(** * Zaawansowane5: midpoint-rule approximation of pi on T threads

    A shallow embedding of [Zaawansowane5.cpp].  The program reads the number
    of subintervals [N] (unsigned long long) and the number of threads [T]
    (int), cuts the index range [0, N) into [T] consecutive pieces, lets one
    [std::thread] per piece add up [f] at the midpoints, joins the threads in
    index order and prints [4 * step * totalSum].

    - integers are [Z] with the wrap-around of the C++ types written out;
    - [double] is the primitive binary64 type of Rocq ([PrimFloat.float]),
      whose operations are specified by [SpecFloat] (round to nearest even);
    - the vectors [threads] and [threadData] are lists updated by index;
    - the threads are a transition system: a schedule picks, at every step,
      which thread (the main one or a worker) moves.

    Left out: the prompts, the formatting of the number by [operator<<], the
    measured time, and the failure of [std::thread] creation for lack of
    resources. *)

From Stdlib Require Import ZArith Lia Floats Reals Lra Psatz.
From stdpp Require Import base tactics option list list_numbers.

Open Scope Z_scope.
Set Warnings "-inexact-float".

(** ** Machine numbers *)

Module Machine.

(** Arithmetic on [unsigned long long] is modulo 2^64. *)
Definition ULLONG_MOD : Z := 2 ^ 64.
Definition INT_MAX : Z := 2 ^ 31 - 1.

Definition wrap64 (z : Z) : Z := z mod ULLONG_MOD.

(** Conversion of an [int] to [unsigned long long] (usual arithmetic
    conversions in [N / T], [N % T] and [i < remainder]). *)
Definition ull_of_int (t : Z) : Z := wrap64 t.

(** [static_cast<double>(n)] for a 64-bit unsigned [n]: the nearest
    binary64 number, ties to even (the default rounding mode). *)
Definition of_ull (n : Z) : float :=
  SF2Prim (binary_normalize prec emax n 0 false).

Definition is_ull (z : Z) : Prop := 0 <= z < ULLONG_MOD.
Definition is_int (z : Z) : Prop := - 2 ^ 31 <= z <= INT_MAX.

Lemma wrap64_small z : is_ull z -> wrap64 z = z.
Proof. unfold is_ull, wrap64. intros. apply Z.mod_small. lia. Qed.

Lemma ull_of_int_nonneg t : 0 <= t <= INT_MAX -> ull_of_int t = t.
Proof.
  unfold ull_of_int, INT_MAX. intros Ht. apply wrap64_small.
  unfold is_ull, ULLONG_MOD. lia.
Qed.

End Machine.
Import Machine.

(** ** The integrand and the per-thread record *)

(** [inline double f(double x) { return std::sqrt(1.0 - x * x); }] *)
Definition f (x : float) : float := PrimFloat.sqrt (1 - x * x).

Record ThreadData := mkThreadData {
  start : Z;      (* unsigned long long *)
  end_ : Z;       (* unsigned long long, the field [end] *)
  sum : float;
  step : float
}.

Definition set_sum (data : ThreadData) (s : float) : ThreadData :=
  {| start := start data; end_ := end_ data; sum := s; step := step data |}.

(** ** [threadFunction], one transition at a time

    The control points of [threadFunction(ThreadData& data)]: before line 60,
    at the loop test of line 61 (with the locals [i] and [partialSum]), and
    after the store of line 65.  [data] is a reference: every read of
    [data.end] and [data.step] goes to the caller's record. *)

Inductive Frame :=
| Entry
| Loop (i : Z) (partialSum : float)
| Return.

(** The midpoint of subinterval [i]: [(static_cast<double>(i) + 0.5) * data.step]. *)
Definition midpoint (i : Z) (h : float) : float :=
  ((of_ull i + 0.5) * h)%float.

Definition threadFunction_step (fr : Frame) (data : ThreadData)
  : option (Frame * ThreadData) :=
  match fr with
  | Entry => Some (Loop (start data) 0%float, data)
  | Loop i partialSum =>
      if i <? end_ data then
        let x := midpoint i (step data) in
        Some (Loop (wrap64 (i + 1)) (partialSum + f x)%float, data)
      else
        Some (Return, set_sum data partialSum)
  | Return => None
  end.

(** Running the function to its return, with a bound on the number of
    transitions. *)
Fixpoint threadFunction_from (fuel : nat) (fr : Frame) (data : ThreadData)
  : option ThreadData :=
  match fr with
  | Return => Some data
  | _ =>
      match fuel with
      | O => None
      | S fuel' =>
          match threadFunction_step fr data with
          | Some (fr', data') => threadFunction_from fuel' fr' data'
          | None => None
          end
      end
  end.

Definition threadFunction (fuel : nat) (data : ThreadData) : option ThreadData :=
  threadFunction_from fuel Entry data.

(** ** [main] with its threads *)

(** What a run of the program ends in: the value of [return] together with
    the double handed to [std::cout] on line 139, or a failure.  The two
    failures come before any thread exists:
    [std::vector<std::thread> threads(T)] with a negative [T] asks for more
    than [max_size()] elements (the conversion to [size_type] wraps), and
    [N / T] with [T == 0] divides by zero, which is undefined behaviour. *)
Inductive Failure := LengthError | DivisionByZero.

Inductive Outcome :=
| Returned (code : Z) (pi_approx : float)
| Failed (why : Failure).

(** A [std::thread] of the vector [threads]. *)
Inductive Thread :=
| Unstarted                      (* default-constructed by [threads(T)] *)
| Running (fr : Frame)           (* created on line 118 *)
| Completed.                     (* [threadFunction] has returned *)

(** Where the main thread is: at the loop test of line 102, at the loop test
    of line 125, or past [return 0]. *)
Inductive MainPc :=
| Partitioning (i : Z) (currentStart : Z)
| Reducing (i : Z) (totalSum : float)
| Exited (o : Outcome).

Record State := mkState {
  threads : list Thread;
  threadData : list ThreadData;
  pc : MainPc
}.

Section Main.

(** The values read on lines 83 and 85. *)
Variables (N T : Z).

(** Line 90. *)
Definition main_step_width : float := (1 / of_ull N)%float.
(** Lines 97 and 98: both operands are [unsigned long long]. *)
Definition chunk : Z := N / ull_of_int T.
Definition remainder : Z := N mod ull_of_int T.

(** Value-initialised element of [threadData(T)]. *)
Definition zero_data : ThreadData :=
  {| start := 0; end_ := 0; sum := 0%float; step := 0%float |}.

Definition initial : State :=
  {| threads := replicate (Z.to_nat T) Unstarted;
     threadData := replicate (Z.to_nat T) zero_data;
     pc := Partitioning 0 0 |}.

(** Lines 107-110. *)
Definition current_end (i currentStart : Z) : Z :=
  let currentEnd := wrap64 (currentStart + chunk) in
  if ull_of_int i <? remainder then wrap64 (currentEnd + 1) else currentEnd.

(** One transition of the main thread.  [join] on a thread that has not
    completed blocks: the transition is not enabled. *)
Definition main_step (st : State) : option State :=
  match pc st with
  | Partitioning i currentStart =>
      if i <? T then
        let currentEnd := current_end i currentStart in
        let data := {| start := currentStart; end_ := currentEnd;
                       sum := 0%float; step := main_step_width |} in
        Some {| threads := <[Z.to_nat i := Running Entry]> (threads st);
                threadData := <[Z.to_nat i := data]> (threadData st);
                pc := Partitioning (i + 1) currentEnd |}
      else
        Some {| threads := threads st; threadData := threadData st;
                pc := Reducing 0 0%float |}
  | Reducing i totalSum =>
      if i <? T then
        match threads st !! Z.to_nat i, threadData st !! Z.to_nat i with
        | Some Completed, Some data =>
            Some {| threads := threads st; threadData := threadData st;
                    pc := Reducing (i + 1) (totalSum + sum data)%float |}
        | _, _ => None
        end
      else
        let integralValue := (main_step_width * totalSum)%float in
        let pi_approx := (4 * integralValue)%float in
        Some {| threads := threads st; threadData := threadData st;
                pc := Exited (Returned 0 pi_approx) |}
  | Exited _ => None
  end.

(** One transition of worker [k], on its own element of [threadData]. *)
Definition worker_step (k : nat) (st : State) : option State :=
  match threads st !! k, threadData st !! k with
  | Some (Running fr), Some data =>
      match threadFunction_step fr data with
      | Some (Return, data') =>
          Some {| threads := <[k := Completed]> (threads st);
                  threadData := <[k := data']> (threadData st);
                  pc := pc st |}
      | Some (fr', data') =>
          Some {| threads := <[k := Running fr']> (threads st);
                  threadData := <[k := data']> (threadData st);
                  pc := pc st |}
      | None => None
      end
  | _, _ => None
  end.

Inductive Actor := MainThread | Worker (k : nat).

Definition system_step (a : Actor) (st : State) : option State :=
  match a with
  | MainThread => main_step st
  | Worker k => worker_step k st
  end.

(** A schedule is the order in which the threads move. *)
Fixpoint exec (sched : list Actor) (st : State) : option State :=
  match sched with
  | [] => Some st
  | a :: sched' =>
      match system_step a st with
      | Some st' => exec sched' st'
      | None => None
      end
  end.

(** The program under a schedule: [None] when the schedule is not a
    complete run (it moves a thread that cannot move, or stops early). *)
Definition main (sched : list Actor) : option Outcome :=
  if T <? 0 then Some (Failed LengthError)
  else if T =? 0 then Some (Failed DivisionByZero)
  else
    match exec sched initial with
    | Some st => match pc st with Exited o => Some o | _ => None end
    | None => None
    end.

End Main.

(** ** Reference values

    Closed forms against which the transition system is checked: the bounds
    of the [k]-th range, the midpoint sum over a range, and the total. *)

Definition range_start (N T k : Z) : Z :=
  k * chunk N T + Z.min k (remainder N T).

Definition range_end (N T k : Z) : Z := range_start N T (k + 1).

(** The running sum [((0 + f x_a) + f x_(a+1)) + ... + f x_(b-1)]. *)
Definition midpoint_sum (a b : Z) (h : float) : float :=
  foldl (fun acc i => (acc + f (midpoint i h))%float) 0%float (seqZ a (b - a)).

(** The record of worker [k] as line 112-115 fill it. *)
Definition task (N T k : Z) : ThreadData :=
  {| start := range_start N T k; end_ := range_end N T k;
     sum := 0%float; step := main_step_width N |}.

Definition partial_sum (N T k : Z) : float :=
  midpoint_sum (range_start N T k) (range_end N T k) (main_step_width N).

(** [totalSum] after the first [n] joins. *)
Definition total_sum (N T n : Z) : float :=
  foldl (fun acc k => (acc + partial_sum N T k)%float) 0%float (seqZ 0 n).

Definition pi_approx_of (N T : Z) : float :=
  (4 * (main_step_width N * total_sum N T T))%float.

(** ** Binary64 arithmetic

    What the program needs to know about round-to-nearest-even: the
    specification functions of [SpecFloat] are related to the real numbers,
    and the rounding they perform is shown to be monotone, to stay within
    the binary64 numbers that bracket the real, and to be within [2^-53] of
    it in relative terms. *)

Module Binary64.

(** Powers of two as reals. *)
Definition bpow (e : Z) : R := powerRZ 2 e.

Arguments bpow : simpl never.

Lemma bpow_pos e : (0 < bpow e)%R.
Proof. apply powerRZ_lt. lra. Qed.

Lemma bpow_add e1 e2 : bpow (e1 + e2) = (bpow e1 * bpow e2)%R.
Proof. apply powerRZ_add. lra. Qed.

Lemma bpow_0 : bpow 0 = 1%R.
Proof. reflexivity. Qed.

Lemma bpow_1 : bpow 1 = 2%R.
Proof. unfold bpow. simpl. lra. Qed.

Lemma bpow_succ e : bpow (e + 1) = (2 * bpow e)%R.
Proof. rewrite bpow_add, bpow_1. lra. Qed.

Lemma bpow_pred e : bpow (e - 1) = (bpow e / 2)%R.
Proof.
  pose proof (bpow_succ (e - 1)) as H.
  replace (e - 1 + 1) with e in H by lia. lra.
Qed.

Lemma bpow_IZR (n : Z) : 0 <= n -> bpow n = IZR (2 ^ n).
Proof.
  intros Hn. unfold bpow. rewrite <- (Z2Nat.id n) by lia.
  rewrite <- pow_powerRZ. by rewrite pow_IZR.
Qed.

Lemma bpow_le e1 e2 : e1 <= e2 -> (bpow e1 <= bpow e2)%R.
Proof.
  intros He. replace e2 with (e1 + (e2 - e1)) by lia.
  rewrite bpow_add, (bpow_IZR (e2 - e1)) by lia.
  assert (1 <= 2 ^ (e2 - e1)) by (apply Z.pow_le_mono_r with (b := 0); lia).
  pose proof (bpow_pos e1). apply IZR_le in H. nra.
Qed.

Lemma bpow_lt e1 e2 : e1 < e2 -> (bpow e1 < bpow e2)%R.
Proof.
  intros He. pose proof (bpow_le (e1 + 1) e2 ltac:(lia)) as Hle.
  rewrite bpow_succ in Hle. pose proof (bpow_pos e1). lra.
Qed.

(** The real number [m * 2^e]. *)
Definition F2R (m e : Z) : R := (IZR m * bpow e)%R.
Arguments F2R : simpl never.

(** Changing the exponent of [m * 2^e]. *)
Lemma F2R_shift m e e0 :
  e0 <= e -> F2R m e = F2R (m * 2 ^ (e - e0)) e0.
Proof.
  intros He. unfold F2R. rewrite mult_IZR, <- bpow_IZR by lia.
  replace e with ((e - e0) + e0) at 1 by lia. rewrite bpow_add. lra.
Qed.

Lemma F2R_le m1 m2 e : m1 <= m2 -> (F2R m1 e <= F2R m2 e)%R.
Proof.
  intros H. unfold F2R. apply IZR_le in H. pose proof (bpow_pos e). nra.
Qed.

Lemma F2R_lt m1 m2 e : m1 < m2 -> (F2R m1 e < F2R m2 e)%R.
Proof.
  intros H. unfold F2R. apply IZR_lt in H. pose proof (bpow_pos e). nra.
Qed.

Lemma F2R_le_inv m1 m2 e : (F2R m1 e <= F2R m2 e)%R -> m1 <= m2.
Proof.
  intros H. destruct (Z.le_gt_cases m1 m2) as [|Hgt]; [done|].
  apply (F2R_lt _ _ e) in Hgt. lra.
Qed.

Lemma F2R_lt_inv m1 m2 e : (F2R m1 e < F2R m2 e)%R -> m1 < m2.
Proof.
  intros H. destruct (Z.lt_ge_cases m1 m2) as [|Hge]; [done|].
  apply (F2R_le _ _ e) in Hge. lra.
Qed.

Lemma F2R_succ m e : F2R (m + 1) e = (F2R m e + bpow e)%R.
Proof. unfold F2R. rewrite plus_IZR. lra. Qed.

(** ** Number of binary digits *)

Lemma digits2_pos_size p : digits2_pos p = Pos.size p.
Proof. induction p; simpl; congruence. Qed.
* * *
Find the lines in the entries above where "chunk" occurs, and copy each of them.

Definition chunk : Z := N / ull_of_int T.
  let currentEnd := wrap64 (currentStart + chunk) in
  k * chunk N T + Z.min k (remainder N T).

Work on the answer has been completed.